With Microsoft's .NET platform now robustly supporting machine learning and AI tasks, the introduction of tools such as .NET Interactive kernels and Polyglot Notebooks has opened up a world of possibilities for .NET developers. This book empowers you to harness the full potential of these cutting-edge technologies, guiding you through hands-on experiments that illustrate key concepts and principles.
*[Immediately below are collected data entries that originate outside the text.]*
(* ===== verification/FluentBit.v ===== *)
(** The collection of the logs of workloads (pkg/handler/fluentbitconfig_manager.go and
    pkg/types/fluentbitconfig.go): a config map holds the configuration of fluent-bit, an
    include line and a file per workload, and a section per workload in the file of parsers. *)
From S2P Require Import Prelude GoStrings GoText RestApi KubeApi ConfigMap NetStorage.

Definition FluentBitConfigMapPrefix : string := "efk".
Definition FluentBitConfigMapSuffix : string := "fluent-bit-config".
Definition FluentBitConfigFileName : string := "fluent-bit.conf".
Definition FluentBitConfigParsersFileName : string := "parsers.conf".
Definition ElasticsearchSvcName : string := "elasticsearch-master".
Definition ElasticsearchSvcPort : string := "9200".

Definition InstanceConfTemp : string :=
"[INPUT]
    Name              tail
    Tag               InstanceName
    Path              /var/log/containers/LogName*.log
    Parser            docker
    DB                /var/log/flb_DBPath.db
    Mem_Buf_Limit     5MB
    Skip_Long_Lines   On
    Refresh_Interval  10
[FILTER]
    Name                parser
    Match               InstanceName
    Parser              InstanceName
    Key_Name            log
    Reserve_Data        On
[OUTPUT]
    Name            es
    Match           InstanceName
    Host            ElasticsearchSvcName
    Port            ElasticsearchSvcPort
    Logstash_Format On
    Replace_Dots    On
    Retry_Limit     False
    Logstash_Prefix InstanceName".

Record FluentBitConfig := mkFluent {
  fb_ID : string; fb_Name : string; fb_Namespace : string; fb_OwnerType : string; fb_OwnerName : string;
  fb_RegExp : string; fb_Time_Key : string; fb_Time_Format : string
}.
Definition set_fluent_name (id name : string) (c : FluentBitConfig) : FluentBitConfig :=
  mkFluent id name c.(fb_Namespace) c.(fb_OwnerType) c.(fb_OwnerName) c.(fb_RegExp) c.(fb_Time_Key) c.(fb_Time_Format).

(** [FIndex]: the second word of a line that has one. *)
Inductive fluent_error := FKube (e : kube_error) | FNone | ErrNoRegExp | ErrExists | FluentBitFileNotFoundErr | ParsersFileNotFoundErr
  | ErrNameChanged | ErrIni | FIndex.

(** Package iniconfig: a text that was read, its sections, and their options. *)
Class Iniconfig := {
  IniConfig : Type;
  Ini_Read : string -> option IniConfig;
  HasSection : IniConfig -> string -> bool;
  SectionOptions : IniConfig -> string -> option (list string);
  Ini_String : IniConfig -> string -> string -> option string
}.

(** ** Texts *)

Inductive action := Add | Del.
Definition include (name : string) : string := "@INCLUDE " +:+ name +:+ ".conf" +:+ newline.
Definition updateFluentBitFile (oldFbConf name : string) (a : action) : string :=
  match a with
  | Add => oldFbConf +:+ include name
  | Del => ReplaceAll oldFbConf (include name) ""
  end.
(** The lines of the template of a parser. *)
Definition parser_lines (c : FluentBitConfig) : list string :=
  [""; "[PARSER]"; "    Name        " +:+ c.(fb_Name); "    Format      regex"; "    Regex       " +:+ c.(fb_RegExp)] ++
  (if String.eqb c.(fb_Time_Key) "" then []
   else ["    Time_Key    " +:+ c.(fb_Time_Key); "    Time_Format " +:+ c.(fb_Time_Format)]).
Definition genParserConf (c : FluentBitConfig) : string := Join newline (parser_lines c).
Definition newline_byte : ascii := ascii_of_N 10.
Definition write_lines (l : list string) : string := foldr (fun s t => TrimRight " " s +:+ newline +:+ t) "" l.
Definition updateParserFile (c : FluentBitConfig) (oldPaConf : string) (a : action) : string :=
  let newPaConf := genParserConf c in
  match a with
  | Add => oldPaConf +:+ write_lines (Split newline_byte newPaConf)
  | Del => ReplaceAll oldPaConf (newPaConf +:+ newline) ""
  end.
Definition genInstanceFile (c : FluentBitConfig) : string :=
  let LogName := c.(fb_OwnerName) +:+ "*_" +:+ c.(fb_Namespace) +:+ "_" in
  let DBPath := c.(fb_Namespace) +:+ "_" +:+ c.(fb_OwnerType) +:+ "_" +:+ c.(fb_OwnerName) in
  ReplaceAll (ReplaceAll (ReplaceAll (ReplaceAll (ReplaceAll InstanceConfTemp "InstanceName" c.(fb_Name)) "LogName" LogName) "DBPath" DBPath)
    "ElasticsearchSvcName" ElasticsearchSvcName) "ElasticsearchSvcPort" ElasticsearchSvcPort.
Definition instance_file (name : string) : string := name +:+ ".conf".

(** The names of the lines that include a file, up to the first dot. *)
Fixpoint instances (lines : list string) : result fluent_error (list string) :=
  match lines with
  | [] => Ok []
  | line :: lines =>
      if HasPrefix line "@INCLUDE" && HasSuffix line ".conf" then
        match Fields line with
        | _ :: file :: _ => result_bind (instances lines) (fun l => Ok (default "" (head (Split "." file)) :: l))
        | _ => Err FIndex
        end
      else instances lines
  end.
Definition getInstances (data : gmap string string) : result fluent_error (list string) :=
  instances (Split newline_byte (default "" (data !! FluentBitConfigFileName))).

Section Parsers.
Context `{Iniconfig}.

Fixpoint read_options (cfg : IniConfig) (section : string) (options : list string) (topic : gmap string string)
    : option (gmap string string) :=
  match options with
  | [] => Some topic
  | v :: options => match Ini_String cfg section v with Some o => read_options cfg section options (<[v := o]> topic) | None => None end
  end.
Definition ForMat (section data : string) : option (gmap string string) :=
  match Ini_Read data with
  | None => None
  | Some cfg =>
      if HasSection cfg section
      then match SectionOptions cfg section with Some options => read_options cfg section options ∅ | None => None end
      else None
  end.
Definition parsed (conf : gmap string string) : FluentBitConfig :=
  let at_key k := default "" (conf !! k) in mkFluent "" "" "" "" "" (at_key "Regex") (at_key "Time_Key") (at_key "Time_Format").
Fixpoint parse_sections (ps : list string) (confs : gmap string FluentBitConfig) : result fluent_error (gmap string FluentBitConfig) :=
  match ps with
  | [] => Ok confs
  | p :: ps =>
      if String.eqb p "" then parse_sections ps confs
      else match ForMat "PARSER" ("[PARSER]" +:+ p) with
           | None => Err ErrIni
           | Some conf =>
               parse_sections ps (match conf !! "Name" with Some name => <[name := parsed conf]> confs | None => confs end)
           end
  end.
Definition genFluentBitConfigs (paConf : string) : result fluent_error (gmap string FluentBitConfig) :=
  parse_sections (SplitText "[PARSER]" paConf) ∅.
(** A name that has no parser is shown without one. *)
Definition getConfig (name : string) (data : gmap string string) : result fluent_error FluentBitConfig :=
  match data !! FluentBitConfigParsersFileName with
  | None => Err ParsersFileNotFoundErr
  | Some parserConf =>
      result_bind (genFluentBitConfigs parserConf) (fun confs =>
        Ok (match confs !! name with
            | Some c => mkFluent name name "" "" "" c.(fb_RegExp) c.(fb_Time_Key) c.(fb_Time_Format)
            | None => mkFluent name name "" "" "" "" "" ""
            end))
  end.

(** ** The config map *)

Context {K : Type} `{!KubeKind K K8sConfigMap}.

(** The config map that was read is changed in place and written. *)
Definition F (A : Type) : Type := M (K * K8sConfigMap) fluent_error A.
Definition entry (missing : fluent_error) (file : string) : F string :=
  fun s => (of_option missing (s.2.(km_Data) !! file), s).
Definition set_entries (f : gmap string string -> gmap string string) : F unit :=
  modify (fun s => (s.1, set_data (f s.2.(km_Data)) s.2)).
Definition write : F unit :=
  fun s => let (r, k) := kube_update s.2 s.1 in
           match r with Ok cm => (Ok tt, (k, cm)) | Err e => (Err (FKube e), (k, s.2)) end.
Definition read_data : F (gmap string string) := gets (fun s => s.2.(km_Data)).

Definition isFluentBitConfigExist (c : FluentBitConfig) (data : gmap string string) : result fluent_error bool :=
  result_bind (getInstances data) (fun instances => Ok (bool_decide (c.(fb_Name) ∈ instances))).
Definition config_name (namespace ownerType ownerName : string) : string := namespace +:+ "_" +:+ ownerType +:+ "_" +:+ ownerName.
Definition createConfig (c : FluentBitConfig) : F FluentBitConfig :=
  do! guard (negb (String.eqb c.(fb_RegExp) "")) ErrNoRegExp in
  let c := set_fluent_name c.(fb_ID) (config_name c.(fb_Namespace) c.(fb_OwnerType) c.(fb_OwnerName)) c in
  let! data := read_data in
  let! known := lift (isFluentBitConfigExist c data) in
  do! guard (negb known) ErrExists in
  let! oldFbConf := entry FluentBitFileNotFoundErr FluentBitConfigFileName in
  do! set_entries <[FluentBitConfigFileName := updateFluentBitFile oldFbConf c.(fb_Name) Add]> in
  let! oldPaConf := entry ParsersFileNotFoundErr FluentBitConfigParsersFileName in
  do! set_entries <[FluentBitConfigParsersFileName := updateParserFile c oldPaConf Add]> in
  do! set_entries <[instance_file c.(fb_Name) := genInstanceFile c]> in
  do! write in ret c.
Definition deleteConfig (name : string) : F unit :=
  let! data := read_data in
  let! conf := lift (getConfig name data) in
  let! oldFbConf := entry FluentBitFileNotFoundErr FluentBitConfigFileName in
  do! set_entries <[FluentBitConfigFileName := updateFluentBitFile oldFbConf name Del]> in
  let! oldPaConf := entry ParsersFileNotFoundErr FluentBitConfigParsersFileName in
  do! set_entries <[FluentBitConfigParsersFileName := updateParserFile conf oldPaConf Del]> in
  do! set_entries (delete (instance_file name)) in
  write.
Definition updateConfig (c : FluentBitConfig) : F FluentBitConfig :=
  do! guard (negb (String.eqb c.(fb_RegExp) "")) ErrNoRegExp in
  do! guard (String.eqb c.(fb_Name) "" || String.eqb c.(fb_Name) c.(fb_ID)) ErrNameChanged in
  let c := set_fluent_name c.(fb_ID) c.(fb_ID) c in
  let! data := read_data in
  let! oldConf := lift (getConfig c.(fb_Name) data) in
  do! (if negb (String.eqb oldConf.(fb_RegExp) c.(fb_RegExp)) || negb (String.eqb oldConf.(fb_Time_Key) c.(fb_Time_Key))
          || negb (String.eqb oldConf.(fb_Time_Format) c.(fb_Time_Format))
       then
         let! oldPaConf := entry ParsersFileNotFoundErr FluentBitConfigParsersFileName in
         let afterPaConf := updateParserFile oldConf oldPaConf Del in
         set_entries <[FluentBitConfigParsersFileName := updateParserFile c afterPaConf Add]>
       else ret tt) in
  do! write in ret c.

(** The first config map of the right name; every error is the same to those who ask. *)
Definition is_fluent (cm : K8sConfigMap) : bool := HasPrefix cm.(km_Name) FluentBitConfigMapPrefix && HasSuffix cm.(km_Name) FluentBitConfigMapSuffix.
Definition getFluentBitConfigMap : M K fluent_error K8sConfigMap :=
  let! cms := rethrow FKube (kube_list (Obj := K8sConfigMap) ZCloudNamespace) in
  lift (of_option FNone (find is_fluent cms)).
Definition with_map {A} (m : F A) : M K fluent_error A :=
  let! cm := getFluentBitConfigMap in fun k => let (r, s) := m (k, cm) in (r, s.1).

(** ** Handlers *)

Definition replenishConf (namespace ownerType ownerName : string) (c : FluentBitConfig) : FluentBitConfig :=
  mkFluent c.(fb_ID) c.(fb_Name) namespace ownerType ownerName c.(fb_RegExp) c.(fb_Time_Key) c.(fb_Time_Format).
(** [None]: the request panics. *)
Definition fluent_failed (e : api_error) (f : fluent_error) : option api_error := match f with FIndex => None | _ => Some e end.
Definition Create (cluster namespace ownerType ownerName : string) (c : FluentBitConfig) : M (gmap string K) (option api_error) FluentBitConfig :=
  on_cluster (Some NotFound) cluster
    (let! c := rethrow (fluent_failed ConnectClusterFailed) (with_map (createConfig (replenishConf namespace ownerType ownerName c))) in
     ret (set_fluent_name c.(fb_Name) c.(fb_Name) c)).
Definition Update (cluster namespace ownerType ownerName : string) (c : FluentBitConfig) : M (gmap string K) (option api_error) FluentBitConfig :=
  on_cluster (Some NotFound) cluster
    (rethrow (fluent_failed ConnectClusterFailed) (with_map (updateConfig (replenishConf namespace ownerType ownerName c)))).
Definition List (cluster namespace ownerType ownerName : string) : M (gmap string K) (option api_error) (list FluentBitConfig) :=
  on_cluster (Some NotFound) cluster
    (rethrow (fluent_failed ServerError)
      (let! cm := getFluentBitConfigMap in
       let! c := lift (getConfig (config_name namespace ownerType ownerName) cm.(km_Data)) in ret [c])).
Definition Get (cluster id : string) : M (gmap string K) (option api_error) FluentBitConfig :=
  on_cluster (Some NotFound) cluster
    (rethrow (fluent_failed ServerError) (let! cm := getFluentBitConfigMap in lift (getConfig id cm.(km_Data)))).
Definition Delete (cluster id : string) : M (gmap string K) (option api_error) unit :=
  on_cluster (Some NotFound) cluster (rethrow (fluent_failed ServerError) (with_map (deleteConfig id))).

(** ** Events *)

(** The names in the order of a walk over the map; the walk ends at the first error. *)
Fixpoint delete_configs (namespace : string) (names : list string) : F unit :=
  match names with
  | [] => ret tt
  | name :: names =>
      do! (if HasPrefix name (namespace +:+ "_") then deleteConfig name else ret tt) in delete_configs namespace names
  end.
Definition DelFBCForNamespace (namespace : string) (confs : gmap string FluentBitConfig) : F unit :=
  delete_configs namespace (map_to_list confs).*1.
Definition deleteNamespaceFluentBitConfig (namespace : string) : M K fluent_error unit :=
  with_map
    (let! parserConf := entry ParsersFileNotFoundErr FluentBitConfigParsersFileName in
     let! confs := lift (genFluentBitConfigs parserConf) in
     DelFBCForNamespace namespace confs).
Definition deleteWorkLoadFluentBitConfig (name : string) : M K fluent_error unit := with_map (deleteConfig name).
Inductive deleted := NamespaceDeleted (namespace : string) | WorkloadDeleted (namespace ownerType ownerName : string).
(** Errors are only logged. *)
Definition on_deleted (cluster : string) (e : deleted) : M (gmap string K) (option api_error) unit :=
  on_cluster None cluster
    (do! attempt (F := option api_error)
           (match e with
            | NamespaceDeleted namespace => deleteNamespaceFluentBitConfig namespace
            | WorkloadDeleted namespace ownerType ownerName => deleteWorkLoadFluentBitConfig (config_name namespace ownerType ownerName)
            end) in ret tt).
End Parsers.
Through a series of interactive notebooks, you'll not only master technical processes but also discover how to integrate these new skills into your current role or pivot to exciting opportunities in the data science field.
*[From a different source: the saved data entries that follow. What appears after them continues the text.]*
(* ===== verification/Streams.v ===== *)
(** Logs that are sent over web sockets (pkg/handler/pod_log.go and workflowtask_log.go,
    pkg/zke/zkelog/service.go): what is written to the socket, and when it ends. *)
From S2P Require Import Prelude GoStrings GoText RestApi KubeApi ConfigMap Secret PersistentVolume PodTemplate Workload Deployment WorkFlow FluentBit.

(** ** A socket and a scanner *)

(** What was written; after [so_room] more messages, when there is a limit, writing fails. *)
Record Socket := mkSocket { so_sent : list string; so_room : option nat }.
(** [EndOfFile], and every other failure of a stream or of the socket. *)
Inductive stream_error := EndOfFile | Broken.
#[export] Instance stream_error_eq_dec : EqDecision stream_error.
Proof. solve_decision. Defined.
Definition WriteMessage (text : string) : M Socket stream_error unit := fun s =>
  match s.(so_room) with
  | Some O => (Err Broken, s)
  | Some (S n) => (Ok tt, mkSocket (s.(so_sent) ++ [text]) (Some n))
  | None => (Ok tt, mkSocket (s.(so_sent) ++ [text]) None)
  end.
(** bufio.Scanner: the lines, the last one if it is not empty, without the carriage return at
    their end, up to the first that does not fit into the buffer. *)
Definition MaxScanTokenSize : Z := 64 * 1024.
Definition carriage_return : string := String (ascii_of_N 13) "".
Fixpoint take_lines (l : list string) : list string :=
  match l with
  | [] => []
  | [""] => []
  | line :: l => if Z.of_nat (String.length line) <? MaxScanTokenSize then TrimSuffix line carriage_return :: take_lines l else []
  end.
Definition Scan (content : string) : list string := take_lines (Split newline_byte content).

(** The loop ends at the first write that fails. *)
Fixpoint write_all (lines : list string) : M Socket stream_error unit :=
  match lines with
  | [] => ret tt
  | line :: lines => do! WriteMessage line in write_all lines
  end.

(** ** Logs of pods *)

(** corev1.PodLogOptions, as far as they are used. *)
Record PodLogOptions := mkLogOptions { lo_Container : string; lo_Follow : bool; lo_Timestamps : bool; lo_TailLines : Z }.
Definition MaxLineCountFromTail : Z := 1000.
(** The content of the log of a pod, by namespace, name and options. *)
Class PodLogs (K : Type) := pod_log : string -> string -> PodLogOptions -> M K stream_error string.
(** A state that consists of a cluster and a socket. *)
Definition on_kube {K E A} (m : M K E A) : M (K * Socket) E A := zoom fst (fun k s => (k, s.2)) m.
Definition on_socket {K E A} (m : M Socket E A) : M (K * Socket) E A := zoom snd (fun k s => (s.1, k)) m.

Section PodLog.
Context {K : Type} `{!PodLogs K}.
(** The first request reads eight bytes, and ends if there are less. *)
Definition openPodLog (namespace pod container : string) : M K stream_error string :=
  let! oneline := pod_log namespace pod (mkLogOptions container false false 1) in
  do! guard (8 <=? Z.of_nat (String.length oneline)) EndOfFile in
  pod_log namespace pod (mkLogOptions container true true MaxLineCountFromTail).
Definition OpenPodLog (namespace pod container : string) : M (K * Socket) stream_error unit :=
  let! content := on_kube (openPodLog namespace pod container) in on_socket (write_all (Scan content)).
End PodLog.

(** ** The log of the creation of a cluster *)

(** OpenLog: a socket that could not be opened is reported, used and closed, which panics. *)
Inductive log_outcome := LogClosed | LogPanic | NoWatcher.
Definition OpenLog (watched : bool) (socket : option Socket) (lines : list string) : log_outcome * option Socket :=
  if negb watched then (NoWatcher, socket)
  else match socket with
       | None => (LogPanic, None)
       | Some s => (LogClosed, Some (snd (write_all lines s)))
       end.

(** ** Logs of tasks *)

Definition workFlowTaskLogRetries : nat := 6.
(** workFlowTaskContainer: a pod and a container. *)
Definition Container : Type := string * string.
Definition task_containers (t : WorkFlowTask) : list Container :=
  t.(wt_SubTasks) ≫= (fun task : WorkFlowSubTask =>
    if negb (String.eqb task.(sb_PodName) "") then (fun c => (task.(sb_PodName), c)) <$> task.(sb_Containers) else []).
Definition getUnreadWorkFlowContainers (readed all : list Container) : list Container := filter (fun c => c ∉ readed) all.

Section TaskLog.
Context `{WorkFlowText} {K : Type} `{!KubeKind K PipelineRun} `{!PodLogs K}.

Definition openWorkFlowContainerLog (namespace : string) (c : Container) : M K stream_error string :=
  pod_log namespace c.1 (mkLogOptions c.2 true true MaxLineCountFromTail).
Definition header (t container : string) : string := t +:+ " ========" +:+ container +:+ "========".
(** Every run ends with an error; the end of the log is one. [t] is the time. *)
Definition readWorkFlowContainerLogToWs (t namespace : string) (c : Container) : M (K * Socket) stream_error unit :=
  let! content := on_kube (openWorkFlowContainerLog namespace c) in
  do! on_socket (WriteMessage (header t c.2)) in
  do! on_socket (write_all (Scan content)) in throw EndOfFile.
Definition getNewWorkFlowContainers (namespace task : string) : M K workflow_error (list Container) :=
  let! wft := getWorkFlowTask namespace task in ret (task_containers wft).
(** The containers that are read in a round; [None]: the request ends. *)
Fixpoint read_round (t namespace : string) (unread readed : list Container) : M (K * Socket) stream_error (list Container) :=
  match unread with
  | [] => ret readed
  | c :: unread =>
      let! r := attempt (readWorkFlowContainerLogToWs t namespace c) in
      match r with
      | Err EndOfFile => read_round t namespace unread (readed ++ [c])
      | Err Broken => throw Broken
      | Ok _ => read_round t namespace unread readed
      end
  end.
(** A round of the loop: [env] is what others do to the cluster before it, after a wait or
    after logs were read; [times] is the text of the time. *)
Inductive task_outcome := TaskEnded | TaskFailed | TaskGoesOn (readed : list Container) (retry : nat).
Definition task_round (t namespace task : string) (readed : list Container) (retry : nat) : M (K * Socket) stream_error task_outcome :=
  let! r := attempt (E := stream_error) (rethrow (fun _ => Broken) (on_kube (getNewWorkFlowContainers namespace task))) in
  match r with
  | Err _ => ret TaskFailed
  | Ok all =>
      match getUnreadWorkFlowContainers readed all with
      | [] =>
          if (retry <? workFlowTaskLogRetries)%nat then ret (TaskGoesOn readed (S retry))
          else do! attempt (E := stream_error) (F := stream_error) (on_socket (WriteMessage (t +:+ " ========End========"))) in ret TaskEnded
      | unread =>
          let! r := attempt (E := stream_error) (read_round t namespace unread readed) in
          match r with Ok readed => ret (TaskGoesOn readed retry) | Err _ => ret TaskFailed end
      end
  end.
Fixpoint task_rounds (env : nat -> K -> K) (times : nat -> string) (namespace task : string) (rounds : nat) (readed : list Container) (retry : nat)
    : M (K * Socket) stream_error task_outcome :=
  match rounds with
  | O => ret (TaskGoesOn readed retry)
  | S rounds =>
      do! modify (fun s => (env rounds s.1, s.2)) in
      let! o := task_round (times rounds) namespace task readed retry in
      match o with TaskGoesOn readed retry => task_rounds env times namespace task rounds readed retry | _ => ret o end
  end.
Definition OpenWorkFlowTaskLog (env : nat -> K -> K) (times : nat -> string) (namespace task : string) (rounds : nat)
    : M (K * Socket) stream_error task_outcome :=
  let! r := attempt (E := stream_error) (rethrow (fun _ => Broken) (on_kube (getWorkFlowTask namespace task))) in
  match r with Err _ => ret TaskFailed | Ok _ => task_rounds env times namespace task rounds [] 0 end.
End TaskLog.

(** ** The log of a task ends *)

Section Facts.
Context `{WorkFlowText} {K : Type} `{!KubeKind K PipelineRun} `{!PodLogs K}.
Definition distinct (readed : list Container) : nat := size (list_to_set readed : gset Container).
Implicit Types (s : K * Socket).

Lemma read_round_ok t namespace unread readed s r s' :
  read_round t namespace unread readed s = (r, s') -> forall readed', r = Ok readed' -> readed' = readed ++ unread.
Proof.
  revert readed s. induction unread as [|c unread IH]; intros readed s Hr readed' ->; cbn [read_round] in Hr.
  - injection Hr as <- _. by rewrite app_nil_r.
  - rewrite bind_attempt in Hr. destruct (readWorkFlowContainerLogToWs t namespace c s) as [[[]|[]] s1] eqn:Hc; cbn [fst snd] in Hr.
    + exfalso. unfold readWorkFlowContainerLogToWs in Hc. apply bind_inv_ok in Hc as (x & s2 & _ & Hc). apply bind_inv_ok in Hc as (y & s3 & _ & Hc).
      by apply bind_inv_ok in Hc as (z & s4 & _ & Hc).
    + rewrite (IH _ _ Hr _ eq_refl). by rewrite <- app_assoc.
    + done.
Qed.
(** A container that the task was seen to have. *)
Definition seen (namespace task : string) (c : Container) : Prop :=
  exists k k' all, getNewWorkFlowContainers namespace task k = (Ok all, k') /\ c ∈ all.
(** A round always answers; one that goes on has waited once more or read something new. *)
Lemma task_round_ok t namespace task readed retry s r s' :
  task_round t namespace task readed retry s = (r, s') -> exists o, r = Ok o /\ forall readed' retry', o = TaskGoesOn readed' retry' ->
    (readed' = readed /\ retry' = S retry /\ (retry < workFlowTaskLogRetries)%nat) \/
    retry' = retry /\ exists unread, unread <> [] /\ readed' = readed ++ unread /\ forall c, c ∈ unread -> (c ∉ readed) /\ seen namespace task c.
Proof.
  intros Hr. unfold task_round in Hr. rewrite bind_attempt in Hr. unfold rethrow, on_kube, zoom in Hr.
  destruct (getNewWorkFlowContainers namespace task s.1) as [[all|e] k1] eqn:Hg; cbn [map_err fst snd] in Hr; [|injection Hr as <- _; by eexists].
  assert (Hn : forall c, c ∈ getUnreadWorkFlowContainers readed all -> (c ∉ readed) /\ seen namespace task c).
  { intros c [? ?]%list_elem_of_filter. split; [done|]. by exists s.1, k1, all. }
  destruct (getUnreadWorkFlowContainers readed all) as [|c unread].
  - destruct (Nat.ltb_spec retry workFlowTaskLogRetries); [injection Hr as <- _; eexists; split; [done|]; intros ? ? [= <- <-]; auto|].
    rewrite bind_attempt in Hr. injection Hr as <- _. by eexists.
  - rewrite bind_attempt in Hr. destruct (read_round _ _ _ _ _) as [[l|e] s2] eqn:Hrd; cbn [fst snd] in Hr; injection Hr as <- _; [|by eexists].
    eexists. split; [done|]. intros ? ? [= <- <-]. right. split; [done|]. exists (c :: unread). split; [done|]. split; [|done]. by eapply read_round_ok.
Qed.
Lemma distinct_more (readed unread : list Container) :
  unread <> [] -> (forall c, c ∈ unread -> c ∉ readed) -> (distinct readed < distinct (readed ++ unread))%nat.
Proof.
  intros Hne Hn. unfold distinct. apply subset_size. rewrite list_to_set_app_L. destruct unread as [|c unread]; [done|]. specialize (Hn c (list_elem_of_here _ _)). set_solver.
Qed.

Lemma task_rounds_ok env times namespace task rounds readed retry s r s' :
  (retry <= workFlowTaskLogRetries)%nat -> (forall c, c ∈ readed -> seen namespace task c) ->
  task_rounds env times namespace task rounds readed retry s = (r, s') -> exists o, r = Ok o /\ forall readed' retry', o = TaskGoesOn readed' retry' ->
    (retry' <= workFlowTaskLogRetries)%nat /\ (forall c, c ∈ readed' -> seen namespace task c) /\
    (rounds + distinct readed + retry <= distinct readed' + retry')%nat.
Proof.
  revert readed retry s. induction rounds as [|rounds IH]; intros readed retry s Hle Hseen Hr; cbn [task_rounds] in Hr.
  { injection Hr as <- _. eexists. split; [done|]. intros ? ? [= <- <-]. split; [done|]. split; [done|lia]. }
  rewrite bind_modify in Hr. unfold bind in Hr. destruct (task_round _ _ _ _ _ _) as [r1 s1] eqn:Ho. apply task_round_ok in Ho as (o & -> & Ho).
  destruct o as [| |readed1 retry1]; [injection Hr as <- _; by eexists..|].
  destruct (Ho _ _ eq_refl) as [(-> & -> & Hlt)|(-> & unread & Hne & -> & Hn)].
  - apply IH in Hr as (o & -> & Hall); [|lia|done]. exists o. split; [done|]. intros ? ? He. destruct (Hall _ _ He) as (? & ? & ?). split; [done|]. split; [done|lia].
  - apply IH in Hr as (o & -> & Hall); [|done|intros c [?|?]%elem_of_app; [auto|by apply Hn]]. exists o. split; [done|].
    intros ? ? He. destruct (Hall _ _ He) as (? & ? & ?). pose proof (distinct_more readed unread Hne (fun c Hc => proj1 (Hn c Hc))). split; [done|]. split; [done|lia].
Qed.

(** C25. The log of a task ends.  Every round either waits, at most six times in all, or reads
    the log of a container that was not read before: if the task is never seen to have other
    containers than some known ones, then after six rounds more than these the log was read
    to its end or was given up. *)
Theorem task_log_ends (env : nat -> K -> K) (times : nat -> string) (namespace task : string) (rounds : nat) s (r : result stream_error task_outcome) (s' : K * Socket) (known : gset Container) :
  OpenWorkFlowTaskLog env times namespace task rounds s = (r, s') ->
  (forall c, seen namespace task c -> c ∈ known) -> (size known + workFlowTaskLogRetries < rounds)%nat ->
  r = Ok TaskEnded \/ r = Ok TaskFailed.
Proof.
  intros Hr Hk Hrounds. unfold OpenWorkFlowTaskLog in Hr. rewrite bind_attempt in Hr.
  destruct (rethrow _ _ s) as [[wft|e] s1]; cbn [fst snd] in Hr; [|injection Hr as <- _; auto].
  apply task_rounds_ok in Hr as (o & -> & Ho); [|lia|by intros c ?%elem_of_nil]. destruct o as [| |readed retry]; [auto..|].
  destruct (Ho _ _ eq_refl) as (Hle & Hseen & Hall). exfalso.
  assert (Hsub : (list_to_set readed : gset Container) ⊆ known) by (intros c ?%elem_of_list_to_set; auto). apply subseteq_size in Hsub. unfold distinct in Hall. cbn in Hall. lia.
Qed.
End Facts.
By the end of the book, you'll have acquired the necessary knowledge and confidence to apply cutting-edge data science techniques and deliver impactful solutions within the .NET ecosystem.
What You Will Learn:
- Load, analyze, and transform data using DataFrames, data visualization, and descriptive statistics
- Train machine learning models with ML.NET for classification and regression tasks
- Customize ML.NET model training pipelines with AutoML, transforms, and model trainers
- Apply best practices for deploying models and monitoring their performance
- Connect to generative AI models using Polyglot Notebooks
- Chain together complex AI tasks with AI orchestration, RAG, and Semantic Kernel
- Create interactive online documentation with Mermaid charts and GitHub Codespaces
Who this book is for:
This book is for experienced C# or F# developers who want to transition into data science and machine learning while leveraging their .NET expertise. It's ideal for those looking to learn ML.NET and Semantic kernel and extend their .NET skills to data science, machine learning, and Generative AI Workflows.
Table of Contents
- Data Science, Notebooks, and Kernels
- Exploring Polyglot Notebooks
- Getting Data and Code into Your Notebooks
- Working with Tabular Data and DataFrames
- Visualizing Data
- Variable Correlations
- Classification Experiments with ML.NET AutoML
- Regression Experiments with ML.NET AutoML
- Beyond AutoML: Pipelines, Trainers, and Transforms
- Deploying Machine Learning Models
- Generative AI in Polyglot Notebooks
- AI Orchestration with Semantic Kernel
- Enriching Documentation with Mermaid Diagrams
- Extending Polyglot Notebooks
- Adopting and Deploying Polyglot Notebooks
商品描述(中文翻譯)
擴展您的技能組合,學習如何在 .NET Interactive 筆記本中使用多種語言(包括 C#、F#、SQL 和 PowerShell)進行數據科學、機器學習和生成式 AI 實驗。
主要特點:
- 進行全範圍的數據科學實驗,從頭到尾提供清晰的解釋
- 學習數據分析、機器學習和 AI 的關鍵概念,並應用於解決現實世界的問題
- 在線訪問所有代碼,作為筆記本和互動式 GitHub Codespace
- 購買印刷版或 Kindle 書籍包括免費 PDF 電子書
書籍描述:
隨著數據科學、機器學習和人工智慧領域的快速發展,.NET 開發人員渴望利用他們的專業知識進入這些令人興奮的領域,但往往不確定如何著手。《Data Science in .NET with Polyglot Notebooks》是您無縫將 .NET 技能帶入分析和 AI 世界所需的實用指南。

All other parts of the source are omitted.